L’état-major général des Forces armées de la République démocratique du Congo (FARDC) hausse le ton face à la multiplication des contenus consacrés aux officiers supérieurs sur les réseaux sociaux. Dans un communiqué publié vendredi 11 septembre, la hiérarchie militaire dénonce des campagnes qui, derrière la mise en avant de certains généraux, chercheraient à en discréditer d’autres.
YouTube, Facebook, TikTok… Les plateformes numériques sont devenues, ces derniers mois, un espace privilégié de commentaires sur la hiérarchie militaire congolaise.
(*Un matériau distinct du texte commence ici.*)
(** What each goroutine knows when it is past its loop: an adapter and a
    forwarder have read their source to its end, a node its merge
    channel, and a closer has seen the count of its wait group at zero. *)
Definition local st g : Prop :=
  match g with
  | Adapter o _ (AClose | AExit) => drained st o
  | Forwarder src _ _ (FWgDone | FExit) => drained st src
  | Closer _ w (CClose | CExit) => wgs st !! w = Some 0
  | UNode _ _ _ (USendLast x _ | UClose x | UExit x) => drained st x
  | _ => True
  end.

(** A started node has its two forwarders and its closer; a forwarder
    has its closer and its node. *)
Definition family gs g : Prop :=
  match g with
  | UNode f s _ _ =>
      ∀ x, fan_of g = Some x →
           ∃ w, has gs (SForwarder f x w) ∧ has gs (SForwarder s x w) ∧ has gs (SCloser x w)
  | Forwarder _ x w _ => has gs (SCloser x w) ∧ has_fan gs x
  | _ => True
  end.

(** The channel [c] is read by the tree: it sits in the slot table, or
    it is an input of a node made after it, or [addOne] is carrying it. *)
Definition fed (carry : option nat) st (c : nat) : Prop :=
  (∃ level, roots (tr st) !! level = Some (Some c)) ∨
  (∃ f s c', has (pool st) (SUNode f s c') ∧ (c = f ∨ c = s) ∧ c < c') ∨
  carry = Some c.

(** The channel [x] was made by [Add] or by a node. *)
Definition made gs (x : nat) : Prop :=
  (∃ j g, gs !! j = Some g ∧ out_of g = Some x) ∨ has_fan gs x.

(** A collector of the present generation: it will look at the present
    stop signal only, or it has found its root closed. *)
Definition current st g : Prop :=
  match g with
  | Collector _ (KEnter | KSend _) => True
  | Collector _ (KSelect sg) => sg = stop (tr st)
  | Collector c (KWgDone | KExit) => drained st c
  | _ => False
  end.

Definition collected st (c : nat) : Prop :=
  ∃ j g, pool st !! j = Some g ∧ skel_of g = SCollector c ∧ current st g.

Definition unordered_kind g : Prop :=
  match g with ONode _ _ _ _ | Consumer _ _ _ => False | _ => True end.

(** The invariant, while [addOne] carries [carry]: [n] is the number of
    the caller's channels, which is the output channel. *)
Record tidy (carry : option nat) (n : nat) st : Prop := {
  td_live : cancelled (tr st) = false;
  td_mode : ordered (tr st) = false;
  td_out : output (tr st) = n ∧ n < length (chans st);
  td_carry : ∀ c, carry = Some c → c < length (chans st);
  td_slots : ∀ level c, roots (tr st) !! level = Some (Some c) → c < length (chans st);
  td_kinds : ∀ j g, pool st !! j = Some g → unordered_kind g;
  td_local : ∀ j g, pool st !! j = Some g → local st g;
  td_family : ∀ j g, pool st !! j = Some g → family (pool st) g;
  td_fed : ∀ j g c, pool st !! j = Some g → out_of g = Some c → n < c ∧ fed carry st c;
  td_made : ∀ x, n < x → x < length (chans st) → made (pool st) x
}.

(** One state follows another: what is drained stays drained, a count at
    zero stays there, goroutines keep their place and their channels. *)
Record follows st st' : Prop := {
  fw_drained : ∀ c, drained st c → drained st' c;
  fw_wgs : ∀ w, wgs st !! w = Some 0 → wgs st' !! w = Some 0;
  fw_chans : length (chans st) ≤ length (chans st');
  fw_pool : ∀ j g, pool st !! j = Some g →
            ∃ k, pool st' !! j = Some k ∧ skel_of k = skel_of g ∧
                 ∀ x, fan_of g = Some x → fan_of k = Some x
}.

Lemma has_follows st st' sk : follows st st' → has (pool st) sk → has (pool st') sk.
Proof.
  intros Hf (j & g & Hg & <-). destruct (fw_pool _ _ Hf j g Hg) as (k & Hk & Hsk & _).
  by exists j, k.
Qed.

Lemma has_fan_follows st st' x : follows st st' → has_fan (pool st) x → has_fan (pool st') x.
Proof.
  intros Hf (j & g & Hg & Hx). destruct (fw_pool _ _ Hf j g Hg) as (k & Hk & _ & Hfan).
  exists j, k. eauto.
Qed.

Lemma local_follows st st' g : follows st st' → local st g → local st' g.
Proof.
  intros [Hd Hw _ _].
  destruct g as [?src ?c []|?c []|?f ?s ?c []|?f ?s ?c []|?src ?fanIn ?w []|?fanIn ?w []
                 |?src ?vs ?cl|?c ?got ?lv]; simpl; eauto.
Qed.

Lemma family_follows st st' g : follows st st' → family (pool st) g → family (pool st') g.
Proof.
  intros Hf. destruct g as [| | |f s c pc|src x w pc| | |]; simpl; try done.
  - intros Hfam x Hx. destruct (Hfam x Hx) as (w & H1 & H2 & H3).
    exists w. repeat split; by eapply has_follows.
  - intros [H1 H2]. split; [by eapply has_follows|by eapply has_fan_follows].
Qed.

Lemma made_follows st st' x : follows st st' → made (pool st) x → made (pool st') x.
Proof.
  intros Hf [(j & g & Hg & Hx)|Hx]; [left|right; by eapply has_fan_follows].
  destruct (fw_pool _ _ Hf j g Hg) as (k & Hk & Hsk & _).
  exists j, k. split; [done|]. unfold out_of in *. by rewrite Hsk.
Qed.

Lemma current_follows st st' g :
  follows st st' → stop (tr st') = stop (tr st) → current st g → current st' g.
Proof.
  intros [Hd _ _ _] Hstop.
  destruct g as [|c []| | | | | |]; simpl; try done; [congruence|eauto..].
Qed.

(** The continuation [k] of [g] is the same goroutine, further on. *)
Definition keeps st g k : Prop :=
  skel_of k = skel_of g ∧ fan_of k = fan_of g ∧ local st k.

Lemma next_keeps st g b o :
  local st g → next combiner (tr st) g !! b = Some o →
  match o with
  | Recv c k => (∀ v, keeps st g (k (Some v))) ∧ (drained st c → keeps st g (k None))
  | Send _ _ k | Close _ k | StopClosed _ k | Tau k | WgDone _ k => keeps st g k
  | CtxDone k => skel_of k = skel_of g ∧ fan_of k = fan_of g
  | WgWait w k => wgs st !! w = Some 0 → keeps st g k
  | Fork _ _ _ => True
  end.
Proof.
  intros Hl Ho.
  destruct g as [?src ?c []|?c []|?f ?s ?c []|?f ?s ?c []|?src ?fanIn ?w []|?fanIn ?w []
                 |?src [|?v ?rest] []|?c ?got []];
    simpl in Ho; repeat (destruct b as [|b]; simpl in Ho; try done); simplify_eq;
    unfold keeps; simpl in *; try done; try (split; [intros; done|intros; done]).
Qed.

Lemma family_same gs g k :
  skel_of k = skel_of g → fan_of k = fan_of g → family gs g → family gs k.
Proof.
  destruct g, k; simpl; try done.
  - intros [= -> -> ->] Hfan Hfam x Hx. apply Hfam. by rewrite <- Hfan.
  - by intros [= -> -> ->].
Qed.

Lemma fed_follows carry st st' c :
  follows st st' → roots (tr st') = roots (tr st) → fed carry st c → fed carry st' c.
Proof.
  intros Hf Hr [(level & Hl)|[(f & s & c' & Hn & Hc)|Hc]].
  - left. exists level. by rewrite Hr.
  - right. left. exists f, s, c'. split; [by eapply has_follows|done].
  - by right; right.
Qed.

(** What a goroutine of the new state must satisfy. *)
Definition settled carry (n : nat) st k : Prop :=
  unordered_kind k ∧ local st k ∧ family (pool st) k ∧
  ∀ c, out_of k = Some c → n < c ∧ fed carry st c.

Lemma settled_follows carry carry' n st st' j g k :
  tidy carry n st → follows st st' → (∀ c, fed carry st c → fed carry' st' c) →
  pool st !! j = Some g → skel_of k = skel_of g → fan_of k = fan_of g → local st k →
  settled carry' n st' k.
Proof.
  intros Ht Hf Hfd Hg Hsk Hfan Hl. split; [|split; [|split]].
  - pose proof (td_kinds _ _ _ Ht j g Hg). by destruct g, k.
  - by eapply local_follows.
  - eapply family_follows; [done|]. eapply family_same; [done..|]. by eapply td_family.
  - intros c Hc. unfold out_of in Hc. rewrite Hsk in Hc.
    destruct (td_fed _ _ _ Ht j g c Hg Hc) as [Hn Hfed]. split; [done|]. by apply Hfd.
Qed.

Lemma tidy_step carry carry' n st st' :
  tidy carry n st → follows st st' →
  cancelled (tr st') = cancelled (tr st) →
  ordered (tr st') = ordered (tr st) → output (tr st') = output (tr st) →
  (∀ c, carry' = Some c → c < length (chans st')) →
  (∀ level c, roots (tr st') !! level = Some (Some c) → c < length (chans st')) →
  (∀ j k, pool st' !! j = Some k → settled carry' n st' k) →
  (∀ x, length (chans st) ≤ x → x < length (chans st') → made (pool st') x) →
  tidy carry' n st'.
Proof.
  intros Ht Hf Hc Ho Hout Hcarry' Hslots' Hpool Hnew.
  pose proof (fw_chans _ _ Hf) as Hlen.
  destruct Ht as [Hlive Hmode [Hn Hnl] Hcarry Hslots Hkinds Hlocal Hfam Hfed Hmade].
  split; try done.
  - congruence.
  - congruence.
  - split; [congruence|lia].
  - intros j k Hk. by destruct (Hpool j k Hk) as (? & _).
  - intros j k Hk. by destruct (Hpool j k Hk) as (_ & ? & _).
  - intros j k Hk. by destruct (Hpool j k Hk) as (_ & _ & ? & _).
  - intros j k c Hk Hkc. destruct (Hpool j k Hk) as (_ & _ & _ & H). by apply H.
  - intros x Hx Hx'. destruct (decide (x < length (chans st))) as [Hold|Hnewx].
    + eapply made_follows; [done|]. by apply Hmade.
    + apply Hnew; [lia|done].
Qed.

(** The same, for a step that leaves the slot table alone. *)
Lemma tidy_step_same carry n st st' :
  tidy carry n st → follows st st' →
  roots (tr st') = roots (tr st) → cancelled (tr st') = cancelled (tr st) →
  ordered (tr st') = ordered (tr st) → output (tr st') = output (tr st) →
  (∀ j k, pool st' !! j = Some k → settled carry n st' k) →
  (∀ x, length (chans st) ≤ x → x < length (chans st') → made (pool st') x) →
  tidy carry n st'.
Proof.
  intros Ht Hf Hr Hc Ho Hout Hpool Hnew. pose proof (fw_chans _ _ Hf) as Hlen.
  apply (tidy_step carry carry n st st'); try done.
  - intros c Hcc. pose proof (td_carry _ _ _ Ht c Hcc). lia.
  - intros level c. rewrite Hr. intros Hl. pose proof (td_slots _ _ _ Ht level c Hl). lia.
Qed.

(** The states reached by replacing goroutine [i] and starting others. *)
Lemma follows_update st st' i g k extra :
  pool st !! i = Some g → skel_of k = skel_of g →
  (∀ x, fan_of g = Some x → fan_of k = Some x) →
  pool st' = <[i := k]> (pool st) ++ extra →
  (∀ c, drained st c → drained st' c) →
  (∀ w, wgs st !! w = Some 0 → wgs st' !! w = Some 0) →
  length (chans st) ≤ length (chans st') →
  follows st st'.
Proof.
  intros Hg Hsk Hfan Hpool Hd Hw Hlen. split; try done.
  intros j g' Hj. rewrite Hpool.
  assert (j < length (<[i := k]> (pool st))) as Hlt
    by (rewrite length_insert; by eapply lookup_lt_Some).
  rewrite lookup_app_l by done.
  destruct (decide (i = j)) as [->|Hne].
  - rewrite list_lookup_insert_eq by (by eapply lookup_lt_Some).
    exists k. by simplify_eq.
  - rewrite list_lookup_insert_ne by done. by exists g'.
Qed.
Mais pour l’état-major général, cette activité déborde désormais le cadre du simple débat public.
Dans son communiqué, le porte-parole de l’état-major dénonce la diffusion de contenus présentant certains officiers généraux et supérieurs sous un jour particulièrement élogieux, tandis que d’autres feraient l’objet de campagnes de dénigrement, de «diabolisation» ou de mises en cause.
Pour la haute hiérarchie militaire, ces campagnes peuvent donner l’impression de rivalités internes et fragiliser la cohésion des forces armées. La glorification de certains officiers, lorsqu’elle s’accompagne de la dévalorisation d’autres responsables, serait ainsi susceptible d’alimenter des divisions et d’affecter le moral des troupes.
Les FARDC rappellent que leur fonctionnement repose sur plusieurs principes fondamentaux : discipline, solidarité, neutralité, loyauté et respect de la hiérarchie. Autant de règles que l’état-major estime incompatibles avec des affrontements par médias interposés ou avec des opérations de promotion personnelle sur internet.
Le communiqué vise également les contenus reposant sur des informations non vérifiées, des accusations sans fondement ou des montages audiovisuels présentés comme des faits établis. Une mise en garde qui intervient alors que les réseaux sociaux occupent une place croissante dans la bataille de l’information autour des opérations militaires congolaises.
Les réseaux sociaux dans le viseur
L’état-major général ne remet pas en cause, dans son communiqué, le principe de la critique ou de l’analyse. Il rappelle toutefois que celles-ci doivent s’appuyer sur des faits vérifiés et respecter les personnes ainsi que les institutions de la République.
Les créateurs de contenus, administrateurs de pages et internautes sont donc appelés à davantage de prudence avant de relayer des informations concernant les officiers et le fonctionnement des FARDC.
La hiérarchie militaire invite notamment les internautes à ne pas transformer certains commandants en «héros» et d’autres en «ennemis» sur la base de récits circulant en ligne.
L’état-major général demande ainsi aux médias et aux créateurs de contenus de privilégier le recoupement et la vérification des informations. Aux militaires, il rappelle leur obligation de rester attachés à leurs missions constitutionnelles et de préserver la cohésion du corps.